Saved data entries
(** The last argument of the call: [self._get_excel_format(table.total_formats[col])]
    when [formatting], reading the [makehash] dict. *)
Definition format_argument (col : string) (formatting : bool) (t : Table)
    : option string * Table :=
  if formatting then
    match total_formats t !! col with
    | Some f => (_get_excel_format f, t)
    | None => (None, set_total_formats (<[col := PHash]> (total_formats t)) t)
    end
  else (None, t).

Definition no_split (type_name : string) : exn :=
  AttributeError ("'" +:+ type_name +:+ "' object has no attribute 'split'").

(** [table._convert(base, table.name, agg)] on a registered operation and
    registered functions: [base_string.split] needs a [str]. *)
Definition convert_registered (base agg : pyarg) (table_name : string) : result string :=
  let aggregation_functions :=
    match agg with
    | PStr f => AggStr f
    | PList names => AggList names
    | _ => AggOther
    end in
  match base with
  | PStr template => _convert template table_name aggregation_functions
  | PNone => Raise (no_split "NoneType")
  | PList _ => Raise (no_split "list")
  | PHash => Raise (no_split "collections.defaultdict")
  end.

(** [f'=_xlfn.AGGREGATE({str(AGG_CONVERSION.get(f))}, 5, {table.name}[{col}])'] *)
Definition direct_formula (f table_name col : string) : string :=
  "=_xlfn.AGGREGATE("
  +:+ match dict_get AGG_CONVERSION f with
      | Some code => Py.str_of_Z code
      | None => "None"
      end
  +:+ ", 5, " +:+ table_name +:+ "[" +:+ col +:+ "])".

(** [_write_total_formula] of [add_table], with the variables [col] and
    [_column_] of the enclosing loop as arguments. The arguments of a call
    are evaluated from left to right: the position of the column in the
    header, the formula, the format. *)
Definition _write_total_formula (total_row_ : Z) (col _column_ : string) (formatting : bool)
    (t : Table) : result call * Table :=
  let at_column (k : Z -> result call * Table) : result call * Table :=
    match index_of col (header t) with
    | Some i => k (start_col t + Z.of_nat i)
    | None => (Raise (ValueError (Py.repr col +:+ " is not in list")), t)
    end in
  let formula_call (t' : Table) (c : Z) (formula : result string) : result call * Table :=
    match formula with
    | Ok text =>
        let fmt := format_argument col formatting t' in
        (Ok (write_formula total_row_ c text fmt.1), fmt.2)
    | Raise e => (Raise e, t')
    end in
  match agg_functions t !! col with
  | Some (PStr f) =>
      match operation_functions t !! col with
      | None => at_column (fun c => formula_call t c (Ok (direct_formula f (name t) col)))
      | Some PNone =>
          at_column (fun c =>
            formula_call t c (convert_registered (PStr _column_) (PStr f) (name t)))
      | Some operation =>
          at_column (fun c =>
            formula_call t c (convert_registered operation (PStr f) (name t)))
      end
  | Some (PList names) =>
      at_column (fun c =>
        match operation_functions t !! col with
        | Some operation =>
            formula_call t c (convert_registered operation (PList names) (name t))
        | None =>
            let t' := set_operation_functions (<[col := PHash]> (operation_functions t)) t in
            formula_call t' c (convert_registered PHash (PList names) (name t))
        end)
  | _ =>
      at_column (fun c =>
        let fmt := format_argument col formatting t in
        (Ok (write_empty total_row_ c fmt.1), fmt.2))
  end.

...

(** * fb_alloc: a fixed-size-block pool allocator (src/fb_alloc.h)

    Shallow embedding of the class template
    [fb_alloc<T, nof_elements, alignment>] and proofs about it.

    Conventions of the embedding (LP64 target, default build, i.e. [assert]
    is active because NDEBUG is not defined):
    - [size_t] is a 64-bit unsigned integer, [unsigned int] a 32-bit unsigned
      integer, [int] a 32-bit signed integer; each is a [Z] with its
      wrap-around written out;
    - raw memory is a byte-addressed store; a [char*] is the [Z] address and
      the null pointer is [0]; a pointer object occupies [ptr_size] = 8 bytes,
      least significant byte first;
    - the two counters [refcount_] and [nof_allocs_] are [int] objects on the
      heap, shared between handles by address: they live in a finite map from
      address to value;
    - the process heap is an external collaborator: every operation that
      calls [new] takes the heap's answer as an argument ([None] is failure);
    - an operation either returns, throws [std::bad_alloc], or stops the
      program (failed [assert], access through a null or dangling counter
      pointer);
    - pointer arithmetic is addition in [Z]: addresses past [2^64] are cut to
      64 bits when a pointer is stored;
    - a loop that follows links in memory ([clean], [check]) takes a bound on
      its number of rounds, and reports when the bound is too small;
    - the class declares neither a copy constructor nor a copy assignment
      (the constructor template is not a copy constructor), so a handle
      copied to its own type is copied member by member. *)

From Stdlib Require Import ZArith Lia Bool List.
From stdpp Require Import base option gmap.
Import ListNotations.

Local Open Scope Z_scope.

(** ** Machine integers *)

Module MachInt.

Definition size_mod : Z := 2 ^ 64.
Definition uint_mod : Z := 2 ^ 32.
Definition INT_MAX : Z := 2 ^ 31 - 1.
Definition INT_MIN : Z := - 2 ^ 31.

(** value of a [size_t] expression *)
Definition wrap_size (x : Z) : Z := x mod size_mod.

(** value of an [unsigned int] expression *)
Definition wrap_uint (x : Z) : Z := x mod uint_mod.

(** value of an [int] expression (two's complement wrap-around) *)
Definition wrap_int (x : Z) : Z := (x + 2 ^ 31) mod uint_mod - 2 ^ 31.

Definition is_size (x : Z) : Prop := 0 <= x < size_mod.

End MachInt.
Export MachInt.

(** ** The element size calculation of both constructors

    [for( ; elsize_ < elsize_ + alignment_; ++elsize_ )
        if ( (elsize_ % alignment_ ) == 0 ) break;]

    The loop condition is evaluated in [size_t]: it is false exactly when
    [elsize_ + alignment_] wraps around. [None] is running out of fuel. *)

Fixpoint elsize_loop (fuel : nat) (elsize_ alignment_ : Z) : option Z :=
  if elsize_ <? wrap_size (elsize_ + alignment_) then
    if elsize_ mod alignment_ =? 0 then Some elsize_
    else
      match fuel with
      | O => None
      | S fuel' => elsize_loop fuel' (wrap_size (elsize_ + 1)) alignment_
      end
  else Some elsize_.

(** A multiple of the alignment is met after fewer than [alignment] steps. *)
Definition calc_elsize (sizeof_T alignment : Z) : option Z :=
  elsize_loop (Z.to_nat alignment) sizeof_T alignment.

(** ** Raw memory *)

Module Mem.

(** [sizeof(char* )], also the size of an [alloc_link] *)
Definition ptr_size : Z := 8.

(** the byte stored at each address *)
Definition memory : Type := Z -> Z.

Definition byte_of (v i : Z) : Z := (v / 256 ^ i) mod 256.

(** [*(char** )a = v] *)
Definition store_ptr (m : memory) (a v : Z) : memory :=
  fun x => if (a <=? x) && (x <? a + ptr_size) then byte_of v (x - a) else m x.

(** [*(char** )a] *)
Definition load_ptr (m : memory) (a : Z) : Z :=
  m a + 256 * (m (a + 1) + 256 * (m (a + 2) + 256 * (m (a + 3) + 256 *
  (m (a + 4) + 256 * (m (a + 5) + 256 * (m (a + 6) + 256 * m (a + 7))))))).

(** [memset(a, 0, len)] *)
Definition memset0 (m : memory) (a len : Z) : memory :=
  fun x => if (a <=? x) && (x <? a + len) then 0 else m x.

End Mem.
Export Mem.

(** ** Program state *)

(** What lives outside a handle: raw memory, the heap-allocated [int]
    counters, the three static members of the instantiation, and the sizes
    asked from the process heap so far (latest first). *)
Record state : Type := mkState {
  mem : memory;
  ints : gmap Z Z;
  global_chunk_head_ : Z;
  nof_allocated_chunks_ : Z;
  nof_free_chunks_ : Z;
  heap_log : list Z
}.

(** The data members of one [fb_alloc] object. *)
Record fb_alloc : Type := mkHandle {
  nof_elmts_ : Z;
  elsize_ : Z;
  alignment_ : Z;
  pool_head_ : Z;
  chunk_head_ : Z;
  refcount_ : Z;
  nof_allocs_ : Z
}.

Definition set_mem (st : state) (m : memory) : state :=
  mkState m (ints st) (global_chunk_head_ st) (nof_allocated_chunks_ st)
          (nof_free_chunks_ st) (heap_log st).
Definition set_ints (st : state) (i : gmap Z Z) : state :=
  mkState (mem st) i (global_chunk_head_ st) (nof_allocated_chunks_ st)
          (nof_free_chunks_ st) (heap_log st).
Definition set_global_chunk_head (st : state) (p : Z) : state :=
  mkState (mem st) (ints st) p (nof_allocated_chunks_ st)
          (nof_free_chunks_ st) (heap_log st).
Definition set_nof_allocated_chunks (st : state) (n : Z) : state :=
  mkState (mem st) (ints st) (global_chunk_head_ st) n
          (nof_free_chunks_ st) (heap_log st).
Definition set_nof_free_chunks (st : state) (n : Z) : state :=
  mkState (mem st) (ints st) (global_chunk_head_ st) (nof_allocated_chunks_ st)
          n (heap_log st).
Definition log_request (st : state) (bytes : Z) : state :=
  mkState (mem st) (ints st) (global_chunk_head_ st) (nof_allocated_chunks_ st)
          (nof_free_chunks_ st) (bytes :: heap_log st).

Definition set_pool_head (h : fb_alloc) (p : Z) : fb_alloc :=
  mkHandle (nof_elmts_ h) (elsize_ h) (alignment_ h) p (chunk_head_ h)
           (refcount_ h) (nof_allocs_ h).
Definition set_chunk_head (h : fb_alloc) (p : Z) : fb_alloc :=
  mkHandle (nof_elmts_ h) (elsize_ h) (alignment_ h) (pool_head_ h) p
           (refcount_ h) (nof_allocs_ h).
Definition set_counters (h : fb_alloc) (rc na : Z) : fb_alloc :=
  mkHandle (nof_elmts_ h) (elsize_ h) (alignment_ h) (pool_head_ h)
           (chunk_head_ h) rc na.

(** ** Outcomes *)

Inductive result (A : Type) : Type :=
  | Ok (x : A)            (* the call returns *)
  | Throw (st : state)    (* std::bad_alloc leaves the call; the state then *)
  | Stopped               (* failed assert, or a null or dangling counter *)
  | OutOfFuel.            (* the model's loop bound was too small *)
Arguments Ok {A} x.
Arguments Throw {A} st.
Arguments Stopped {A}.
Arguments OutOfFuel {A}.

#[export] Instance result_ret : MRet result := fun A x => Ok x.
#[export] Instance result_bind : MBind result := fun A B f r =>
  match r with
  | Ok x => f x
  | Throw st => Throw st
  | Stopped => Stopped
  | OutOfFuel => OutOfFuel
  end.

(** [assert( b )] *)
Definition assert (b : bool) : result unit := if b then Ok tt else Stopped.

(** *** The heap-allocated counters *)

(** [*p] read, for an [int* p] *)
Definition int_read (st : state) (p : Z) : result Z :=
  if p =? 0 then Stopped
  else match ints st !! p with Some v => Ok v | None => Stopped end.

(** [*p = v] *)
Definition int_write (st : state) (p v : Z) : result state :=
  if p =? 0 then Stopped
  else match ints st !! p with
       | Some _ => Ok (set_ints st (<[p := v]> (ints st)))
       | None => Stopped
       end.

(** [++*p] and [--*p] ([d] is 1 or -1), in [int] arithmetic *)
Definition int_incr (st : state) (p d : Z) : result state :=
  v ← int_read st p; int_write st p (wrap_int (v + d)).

--

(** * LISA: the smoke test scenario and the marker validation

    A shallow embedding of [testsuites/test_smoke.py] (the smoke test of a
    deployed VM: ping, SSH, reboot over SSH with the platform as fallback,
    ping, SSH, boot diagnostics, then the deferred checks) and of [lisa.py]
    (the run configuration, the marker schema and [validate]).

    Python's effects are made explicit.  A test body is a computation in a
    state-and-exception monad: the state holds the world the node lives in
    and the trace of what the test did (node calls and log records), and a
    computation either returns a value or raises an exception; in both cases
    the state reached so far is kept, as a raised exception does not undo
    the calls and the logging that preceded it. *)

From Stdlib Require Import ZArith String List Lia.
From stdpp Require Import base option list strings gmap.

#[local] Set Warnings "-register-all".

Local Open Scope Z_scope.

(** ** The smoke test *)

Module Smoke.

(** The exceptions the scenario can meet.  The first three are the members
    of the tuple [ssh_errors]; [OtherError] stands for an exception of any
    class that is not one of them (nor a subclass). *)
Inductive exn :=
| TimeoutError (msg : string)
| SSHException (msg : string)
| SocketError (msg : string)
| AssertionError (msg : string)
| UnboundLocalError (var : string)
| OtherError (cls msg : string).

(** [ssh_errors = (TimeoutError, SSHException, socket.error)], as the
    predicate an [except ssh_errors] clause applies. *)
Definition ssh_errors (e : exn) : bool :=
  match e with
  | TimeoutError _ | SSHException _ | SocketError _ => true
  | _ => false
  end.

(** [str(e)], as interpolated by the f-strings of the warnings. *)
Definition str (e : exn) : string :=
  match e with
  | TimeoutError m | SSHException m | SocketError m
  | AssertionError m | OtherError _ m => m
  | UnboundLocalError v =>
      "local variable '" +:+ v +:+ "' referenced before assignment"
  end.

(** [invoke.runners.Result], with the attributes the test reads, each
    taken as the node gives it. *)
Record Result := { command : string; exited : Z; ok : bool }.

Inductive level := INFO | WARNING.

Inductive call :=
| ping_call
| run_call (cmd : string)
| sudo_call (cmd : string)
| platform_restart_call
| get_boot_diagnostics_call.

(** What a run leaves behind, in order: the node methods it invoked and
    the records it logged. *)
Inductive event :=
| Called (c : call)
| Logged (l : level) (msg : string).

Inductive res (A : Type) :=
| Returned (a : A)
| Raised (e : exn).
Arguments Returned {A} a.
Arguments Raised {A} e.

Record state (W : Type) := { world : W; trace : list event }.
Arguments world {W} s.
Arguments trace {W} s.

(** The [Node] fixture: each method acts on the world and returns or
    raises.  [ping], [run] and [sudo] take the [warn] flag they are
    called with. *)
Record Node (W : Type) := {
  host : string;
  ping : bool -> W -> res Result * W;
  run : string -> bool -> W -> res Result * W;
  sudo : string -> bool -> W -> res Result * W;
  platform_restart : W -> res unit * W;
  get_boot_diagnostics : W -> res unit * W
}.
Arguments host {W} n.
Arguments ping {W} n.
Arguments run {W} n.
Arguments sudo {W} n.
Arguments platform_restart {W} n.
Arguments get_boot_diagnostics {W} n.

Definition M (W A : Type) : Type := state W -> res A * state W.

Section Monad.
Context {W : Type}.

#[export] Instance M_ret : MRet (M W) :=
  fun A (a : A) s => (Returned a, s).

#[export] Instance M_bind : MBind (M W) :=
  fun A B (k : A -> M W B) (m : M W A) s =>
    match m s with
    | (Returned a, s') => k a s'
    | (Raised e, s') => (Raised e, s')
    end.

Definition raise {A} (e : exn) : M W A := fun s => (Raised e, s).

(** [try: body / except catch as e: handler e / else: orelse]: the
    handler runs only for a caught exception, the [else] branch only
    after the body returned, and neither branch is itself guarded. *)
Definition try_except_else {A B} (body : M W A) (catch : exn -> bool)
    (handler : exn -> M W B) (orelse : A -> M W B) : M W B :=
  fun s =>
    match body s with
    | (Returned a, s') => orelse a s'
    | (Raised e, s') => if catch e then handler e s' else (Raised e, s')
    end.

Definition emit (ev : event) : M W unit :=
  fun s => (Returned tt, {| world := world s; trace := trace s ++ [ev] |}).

▶ [What is expected]
Please make an exact copy of the lines above from the line with "(** The last" through the line with "object has no", both ends included.

▶ [Response to the exercise]
(** The last argument of the call: [self._get_excel_format(table.total_formats[col])]
    when [formatting], reading the [makehash] dict. *)
Definition format_argument (col : string) (formatting : bool) (t : Table)
    : option string * Table :=
  if formatting then
    match total_formats t !! col with
    | Some f => (_get_excel_format f, t)
    | None => (None, set_total_formats (<[col := PHash]> (total_formats t)) t)
    end
  else (None, t).

Definition no_split (type_name : string) : exn :=
  AttributeError ("'" +:+ type_name +:+ "' object has no attribute 'split'").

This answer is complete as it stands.